The object of taking many hundreds of prisoners to Cologne and back into Belgium is at first sight difficult to understand. Possibly it is to be regarded as part of the policy of punishment for Belgian resistance and general terrorization of the inhabitants—possibly as a desire to show these people to the population of a German city and thus to confirm the belief that the Belgians had shot at their troops.
Whatever may have been the case when the burning began on the evening of the 25th, it appears clear that the subsequent destruction and outrages were done with a set purpose. It was not until the 26th that the library, and other university buildings, the Church of St. Peter and many houses were set on fire. It is to be noticed that cases occur in the depositions in which humane acts by individual officers and soldiers are mentioned, or in which officers are said to have expressed regret at being obliged to carry out orders for cruel action against the civilians. Similarly, we find entries in diaries which reveal a genuine pity for the population and disgust at the conduct of the army. It appears that a German non-commissioned officer stated definitely that he "was acting under orders and executing them with great unwillingness." A commissioned officer on being asked at Louvain by a witness—a highly educated man—about the horrible acts committed by the soldiers, said he "was merely executing orders," and that he himself would be shot if he did not execute them. Others gave less credible excuses, one stating that the inhabitants of Louvain had burned the city themselves because they did not wish to supply food and quarters for the German Army. It was to the discipline rather than the want of discipline in the army that these outrages, which we are obliged to describe as systematic, were due, and the special official notices posted on certain houses that they were not to be destroyed show the fate which had been decreed for the others which were not so marked.

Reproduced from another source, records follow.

Lemma keeps_trans s1 s2 s3 : keeps s1 s2 -> keeps s2 s3 -> keeps s1 s3.
Proof.
  intros [H1 D1] [H2 D2]. split; [eapply retains_trans; eauto | congruence].
Qed.

(** Solves the side conditions of the lemmas on observations. *)
Ltac observed :=
  solve [ intros; reflexivity
        | apply inv_ret
        | apply inv_on_world; intros; reflexivity ].

Lemma predict_body_keeps e model_name input_data prediction_config st :
  keeps (fst st)
    (fst (snd (predict_body e model_name input_data prediction_config st))).
Proof.
  unfold predict_body, State.
  rewrite (@after_try_except _ _ (@fst _ _)) by apply inv_ret.
  destruct (Dict.is_empty input_data || String.eqb model_name "");
    [apply keeps_refl|].
  unfold bind at 1, self_. cbn [fst].
  rewrite (@after_bind _ _ (@fst _ _))
    by (intros model; apply inv_inference; observed).
  destruct (Dict.get (_model_cache (fst st)) model_name) eqn:Hit.
  - apply keeps_refl.
  - unfold getitem.
    destruct (Dict.get prediction_config "model_path") as [p|];
      [|apply keeps_refl].
    destruct (Dict.get prediction_config "model_config") as [c|];
      [|apply keeps_refl].
    unfold bind at 1 2, ret at 1 2.
    pose proof (@inv_load_model _ _ (@fst PyTorchService World)
                  ltac:(observed) ltac:(observed) ltac:(observed)
                  ltac:(observed) ltac:(observed) ltac:(observed)
                  e p c true st) as L.
    unfold bind at 1.
    destruct (load_model e p c true st) as [[m|x] [s1 w1]];
      cbn [fst snd] in L |- *; subst s1; [|apply keeps_refl].
    split; [|reflexivity]. cbn [_model_cache]. now apply retains_set.
Qed.

Lemma never_evicts_inv {A} (m : M State A) :
  invariant (@fst PyTorchService World) m -> never_evicts m.
Proof. intros H st. rewrite H. apply keeps_refl. Qed.

Lemma never_evicts_bind {A B} (m : M State A) (k : A -> M State B) :
  never_evicts m -> (forall a, never_evicts (k a)) -> never_evicts (bind m k).
Proof.
  intros Hm Hk st. unfold bind. specialize (Hm st).
  destruct (m st) as [[a|x] st1]; cbn [fst snd] in *; [|exact Hm].
  eapply keeps_trans; [exact Hm | apply Hk].
Qed.

Lemma never_evicts_try_except {A} (body : M State A) :
  never_evicts body -> never_evicts (try_except_reraise body log_error).
Proof.
  intros H st. unfold State in *.
  rewrite (@after_try_except _ _ (@fst _ _)) by apply inv_ret. apply H.
Qed.

Lemma never_evicts_monitor {A} e name (func : M State A) :
  never_evicts func -> never_evicts (monitor_resources e name func).
Proof.
  intros H [s w]. unfold State in *.
  rewrite (@after_monitor_any _ _ (@fst _ _)) by observed.
  apply (H (s, advance w)).
Qed.

Lemma never_evicts_predict e model_name input_data prediction_config :
  never_evicts (predict e model_name input_data prediction_config).
Proof.
  apply never_evicts_monitor. intros st. apply predict_body_keeps.
Qed.

Lemma never_evicts_batch_loop e model_name batch_config batches :
  forall results,
    never_evicts (batch_loop e model_name batch_config results batches).
Proof.
  induction batches as [|batch rest IH]; intros results; simpl.
  - apply never_evicts_inv, inv_ret.
  - apply never_evicts_bind; [|intros; apply IH].
    unfold batch_step, batch_prediction.
    apply never_evicts_bind.
    + apply never_evicts_bind.
      { apply never_evicts_inv, inv_for_each;
          first [observed | intros item; apply inv_getitem]. }
      intros texts. apply never_evicts_bind.
      { apply never_evicts_inv, inv_preprocess. observed. }
      intros pre. apply never_evicts_bind; [apply never_evicts_predict|].
      intros r. apply never_evicts_inv, inv_subscript.
    + intros prediction. apply never_evicts_inv, inv_extend.
Qed.

(** X10.  Neither [predict] nor [batch_predict] takes a model out of
    the cache of the service or replaces one: every model cached before
    the call is cached under the same name after it, whether the call
    returns or raises, and the device is the same.  [MODEL_CACHE_SIZE]
    plays no part. *)
Theorem service_never_evicts e model_name input_data prediction_config
  batch_data batch_config st :
  keeps (fst st)
    (fst (snd (predict e model_name input_data prediction_config st))) /\
  keeps (fst st)
    (fst (snd (batch_predict e model_name batch_data batch_config st))).
Proof.
  split; [apply never_evicts_predict|].
  unfold batch_predict, batch_predict_with.
  apply never_evicts_monitor. unfold batch_predict_body.
  apply never_evicts_try_except.
  destruct batch_data as [|item rest]; [apply never_evicts_inv, inv_raise|].
  apply never_evicts_bind; [apply never_evicts_inv; intros st0; reflexivity|].
  intros batches. apply never_evicts_bind; [apply never_evicts_batch_loop|].
  intros results. apply never_evicts_inv, inv_ret.
Qed.

(** X11.  When the model is cached, [predict] loads nothing: the
    service object, the number of model objects and the load-time
    histogram are after the call what they were before it, whether the
    call returns or raises.  The cache-hit counter goes up by one,
    unless the input is empty or the model name is, in which case the
    cache is not looked at. *)
Theorem predict_hit_loads_nothing e model_name input_data prediction_config
  s w cached :
  Dict.get (_model_cache s) model_name = Some cached ->
  let st' :=
    snd (predict e model_name input_data prediction_config (s, w)) in
  fst st' = s /\
  loads (snd st') = loads w /\
  MODEL_LOAD_TIME (metrics (snd st')) = MODEL_LOAD_TIME (metrics w) /\
  CACHE_HITS (metrics (snd st'))
    = CACHE_HITS (metrics w)
      + (if Dict.is_empty input_data || String.eqb model_name ""
         then 0 else 1).
Proof.
  intros Hit st'.
  assert (K : kept st' = kept (s, w)).
  { subst st'. unfold predict, State.
    rewrite (@after_monitor _ _ (@kept _)) by first [observed | reflexivity].
    unfold predict_body, State.
    rewrite (@after_try_except _ _ (@kept _)) by apply inv_ret.
    destruct (Dict.is_empty input_data || String.eqb model_name "");
      [reflexivity|].
    unfold bind at 1, self_. cbn [fst]. rewrite Hit.
    rewrite (@after_bind _ _ (@kept _))
      by (intros model; apply inv_inference; observed).
    reflexivity. }
  assert (H : hits_of st' = hits_of (s, w)
              + (if Dict.is_empty input_data || String.eqb model_name ""
                 then 0 else 1)).
  { subst st'. unfold predict, State.
    rewrite (@after_monitor _ _ (@hits_of _))
      by first [observed | reflexivity].
    unfold predict_body, State.
    rewrite (@after_try_except _ _ (@hits_of _)) by apply inv_ret.
    destruct (Dict.is_empty input_data || String.eqb model_name "");
      [unfold hits_of; simpl; lia|].
    unfold bind at 1, self_. cbn [fst]. rewrite Hit.
    rewrite (@after_bind _ _ (@hits_of _))
      by (intros model; apply inv_inference; observed).
    unfold hits_of. simpl. lia. }
  unfold kept in K. cbn [fst snd] in K. injection K as K1 K2 K3.
  repeat split; assumption.
Qed.

Lemma predict_hit_loads_nothing_witness :
  let st' :=
    snd (predict Examples.host "campaign_model" CacheExamples.request
           Examples.batch_config
           (fst CacheExamples.warm, snd CacheExamples.warm)) in
  fst st' = fst CacheExamples.warm /\
  loads (snd st') = loads (snd CacheExamples.warm) /\
  MODEL_LOAD_TIME (metrics (snd st'))
    = MODEL_LOAD_TIME (metrics (snd CacheExamples.warm)) /\
  CACHE_HITS (metrics (snd st'))
    = CACHE_HITS (metrics (snd CacheExamples.warm))
      + (if Dict.is_empty CacheExamples.request
            || String.eqb "campaign_model" ""
         then 0 else 1).
Proof.
  refine (@predict_hit_loads_nothing Examples.host "campaign_model"
            CacheExamples.request Examples.batch_config
            (fst CacheExamples.warm) (snd CacheExamples.warm)
            CacheExamples.warm_model _).
  vm_compute. reflexivity.
Defined.

(** *** Inversion of the collaborator calls *)

(** A [load_model] body that returns has created one model object, the
    one it returns, and has left the metrics alone. *)
Lemma load_model_body_ok {Self} e model_path model_config warm_up
  (s : Self) w m st1 :
  load_model_body e model_path model_config warm_up (s, w) = (Ok m, st1) ->
  fst st1 = s /\
  model_id m = loads w /\
  loads (snd st1) = S (loads w) /\
  metrics (snd st1) = metrics w.
Proof.
  unfold load_model_body. intros H. apply try_except_inv_ok in H.
  destruct (negb (truthy model_path) || negb (truthy model_config));
    [discriminate H|].
  apply bind_inv_ok in H as (t0 & st & H0 & H).
  apply ask_inv in H0 as [_ ->].
  apply bind_inv_ok in H as (is_module & st & H0 & H).
  apply call_inv in H0 as [_ ->].
  apply bind_inv_ok in H as (model & st & H0 & H).
  unfold new_model in H0. cbn [fst snd] in H0. injection H0 as <- <-.
  apply bind_inv_ok in H as (now & st & H0 & H).
  apply ask_inv in H0 as [_ ->].
  destruct (Qgtb _ _); [discriminate H|].
  destruct (negb is_module); [discriminate H|].
  apply bind_inv_ok in H as ([] & st & H0 & H).
  apply call_inv in H0 as [_ ->].
  apply bind_inv_ok in H as ([] & st & H0 & H).
  apply call_inv in H0 as [_ ->].
  apply bind_inv_ok in H as ([] & st & H0 & H).
  unfold ret in H. injection H as <- <-.
  assert (E : st = (s, advance (advance (advance (advance (loaded
                      (advance (advance w)))))))
              \/ st = (s, advance (advance (advance (loaded
                      (advance (advance w))))))).
  { destruct warm_up.
    - destruct model_config; try discriminate H0.
      apply call_inv in H0 as [_ ->]. auto.
    - unfold ret in H0. injection H0 as <-. auto. }
  destruct E as [-> | ->]; cbn; auto.
Qed.

(** What the monitor leaves of a call that returns. *)
Lemma monitor_ok_state {Self A} e name (func : M (Self * World) A) s w a st :
  monitor_resources e name func (s, w) = (Ok a, st) ->
  exists st0,
    func (s, advance w) = (Ok a, st0) /\
    fst st = fst st0 /\
    loads (snd st) = loads (snd st0) /\
    CACHE_HITS (metrics (snd st)) = CACHE_HITS (metrics (snd st0)) /\
    PREDICTION_ERRORS (metrics (snd st))
      = PREDICTION_ERRORS (metrics (snd st0)) /\
    exists d,
      MODEL_LOAD_TIME (metrics (snd st))
      = MODEL_LOAD_TIME (metrics (snd st0))
        ++ (if String.eqb name "predict" then []
            else if String.eqb name "load_model" then [d] else []).
Proof.
  unfold monitor_resources.
  destruct (cuda_is_available e); run;
    destruct (func (s, advance w)) as [[a1|x] [s0 w0]];
    destruct (String.eqb name "predict"),
      (String.eqb name "load_model"); cbn;
    intros H; try discriminate H;
    injection H as <- <-; exists (s0, w0); cbn;
    rewrite ?app_nil_r; do 5 (split; [reflexivity|]);
    first [ exists 0%Q; reflexivity | eexists; reflexivity ].
Qed.
(** * NativeScrollSlider: a shallow embedding of the slider's geometry,
      configuration, navigation and clone management.

    Conventions of the embedding.

    - JavaScript numbers are idealised as rationals ([Q]); every equation
      between computed numbers is stated up to [Qeq] ([==]).  Indices and
      counts that the code only adds, subtracts and compares are integers
      ([Z]) or naturals.
    - Objects used as dictionaries (the options objects) are finite maps
      from property names to values ([gmap string value]);
      [Object.assign] is the right-biased merge of such maps.
    - The DOM is an explicit store: the strip is the list of its children,
      every child carries its content, its CSS class, its
      [data-original-index] and its measured width; [offsetLeft] is
      computed from the strip order as a flex row lays it out.
    - Timers, scroll requests and console diagnostics are recorded in the
      state ([setTimeout] allocates a pending entry, [clearTimeout] deletes
      it), so that what a function schedules or cancels can be observed.
    - A call that can end in a [TypeError] (a property of [undefined])
      returns a [result].  The code guards no division; [Q] has no
      infinity, so the statements that depend on a quotient assume a
      divisor that is not zero. *)

From Stdlib Require Import QArith Qround Qminmax Qabs Lqa Sorted.
From stdpp Require Import gmap strings list fin_maps.
(** * Epiar input pipeline: a shallow embedding of Source/Input/input.cpp

    The development follows the C++ source function by function.  Raw SDL
    samples are an inductive type, the static and member variables of
    [Input] and [Lua] form one record threaded through a small state monad,
    and the calls into collaborators that are not part of the pipeline
    (video backend, interface stages, logger, script interpreter) are
    recorded in a trace so that statements about side effects can be made.
    The collaborators themselves are parameters, gathered in [Env].
*)

From Stdlib Require Import ZArith Lia Bool String Ascii.
From stdpp Require Import base tactics option list numbers strings gmap.

Local Open Scope Z_scope.

(** ** SDL 1.2 constants used by the source (SDL_keysym.h, SDL_mouse.h) *)

Module SDL.

(** [SDLKey] is an enumeration whose values lie in [0, SDLK_LAST). *)
Definition SDLKey := nat.

Definition SDLK_RETURN : SDLKey := 13%nat.
Definition SDLK_ESCAPE : SDLKey := 27%nat.
Definition SDLK_QUOTE : SDLKey := 39%nat.
Definition SDLK_COMMA : SDLKey := 44%nat.
Definition SDLK_MINUS : SDLKey := 45%nat.
Definition SDLK_PERIOD : SDLKey := 46%nat.
Definition SDLK_SLASH : SDLKey := 47%nat.
Definition SDLK_0 : SDLKey := 48%nat.
Definition SDLK_9 : SDLKey := 57%nat.
Definition SDLK_SEMICOLON : SDLKey := 59%nat.
Definition SDLK_EQUALS : SDLKey := 61%nat.
Definition SDLK_LEFTBRACKET : SDLKey := 91%nat.
Definition SDLK_BACKSLASH : SDLKey := 92%nat.
Definition SDLK_RIGHTBRACKET : SDLKey := 93%nat.
Definition SDLK_BACKQUOTE : SDLKey := 96%nat.
Definition SDLK_a : SDLKey := 97%nat.
Definition SDLK_z : SDLKey := 122%nat.
Definition SDLK_KP_ENTER : SDLKey := 271%nat.
Definition SDLK_RSHIFT : SDLKey := 303%nat.
Definition SDLK_LSHIFT : SDLKey := 304%nat.
Definition SDLK_LAST : nat := 323%nat.
(** A character that is in no part and not in the separator is not in the
    join. *)
Lemma mem_concat (c : ascii) (sep : string) (l : list string) :
  mem c sep = false -> Forall (fun t => mem c t = false) l ->
  mem c (String.concat sep l) = false.
Proof.
  intros Hsep Hl. induction Hl as [|x l Hx Hl IH]; [done|].
  destruct l as [|y l]; [done|].
  by rewrite concat_cons2, !mem_app, Hx, Hsep, IH.
Qed.

Lemma app_not_nil (s t : string) : s <> "" -> s +:+ t <> "".
Proof. by destruct s. Qed.

End Str.

Create Rewrite HintDb str.
#[export] Hint Rewrite Str.app_nil_l Str.app_cons Str.app_nil_r Str.app_assoc
  Str.mem_app Str.flat_map_app Str.forallb_app Str.concat_cons2 Str.concat_singleton : str.

(** * The pure error monad

    [res E A] is a computation that returns an [A] or raises an [E]. *)
Definition res (E A : Type) : Type := E + A.

Definition res_bind {E A B : Type} (m : res E A) (k : A -> res E B) : res E B :=
  match m with
  | inl e => inl e
  | inr a => k a
  end.

Declare Scope res_scope.
Delimit Scope res_scope with res.
Bind Scope res_scope with res.
Notation "x ← m ; k" := (res_bind m (fun x => k))
  (at level 20, m at level 100, k at level 200, only parsing) : res_scope.

(** [res_mapM f l]: [f] over [l] from the left, stopping at the first error
    (what forcing [map(f, l)] does when [f] raises). *)
Fixpoint res_mapM {E A B : Type} (f : A -> res E B) (l : list A) : res E (list B) :=
  match l with
  | [] => inr []
  | x :: l' =>
      match f x with
      | inl e => inl e
      | inr y => match res_mapM f l' with
                 | inl e => inl e
                 | inr ys => inr (y :: ys)
                 end
      end
  end.

(** * The state-and-error monad

    [serr St E A]: a computation over a state [St] that returns an [A] or
    raises an [E]; the state survives a raise. *)
Definition serr (St E A : Type) : Type := St -> (E + A) * St.

Definition ret {St E A : Type} (a : A) : serr St E A := fun st => (inr a, st).

Definition raise {St E A : Type} (e : E) : serr St E A := fun st => (inl e, st).

Definition bind {St E A B : Type} (m : serr St E A) (k : A -> serr St E B) :
  serr St E B :=
  fun st =>
    match m st with
    | (inl e, st') => (inl e, st')
    | (inr a, st') => k a st'
    end.

(** A pure computation run inside a stateful one. *)
Definition lift {St E A : Type} (m : res E A) : serr St E A :=
  fun st => (m, st).

(** [try: m except: h]: a handler for every exception. *)
Definition try_except {St E A : Type} (m : serr St E A) (h : E -> serr St E A) :
  serr St E A :=
  fun st =>
    match m st with
    | (inl e, st') => h e st'
    | (inr a, st') => (inr a, st')
    end.

(** [for x in l: f x], stopping at the first raise. *)
Fixpoint for_each {St E A : Type} (f : A -> serr St E unit) (l : list A) :
  serr St E unit :=
  match l with
  | [] => ret tt
  | x :: l' => bind (f x) (fun _ => for_each f l')
  end.

Declare Scope serr_scope.
Delimit Scope serr_scope with serr.
Bind Scope serr_scope with serr.
Notation "x ← m ; k" := (bind m (fun x => k))
  (at level 20, m at level 100, k at level 200, only parsing) : serr_scope.
Notation "m ;; k" := (bind m (fun _ => k))
  (at level 100, k at level 200, only parsing, right associativity) : serr_scope.

Section serr_laws.
Context {St E : Type}.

We are driven to the conclusion that the harrying of the villages in the district, the burning of a large part of Louvain, the massacres there, the marching out of the prisoners, and the transport to Cologne, (all done without inquiry as to whether the particular persons seized or killed had committed any wrongful act,) were due to a calculated policy carried out scientifically and deliberately, not merely with the sanction but under the direction of higher military authorities, and were not due to any provocation or resistance by the civilian population.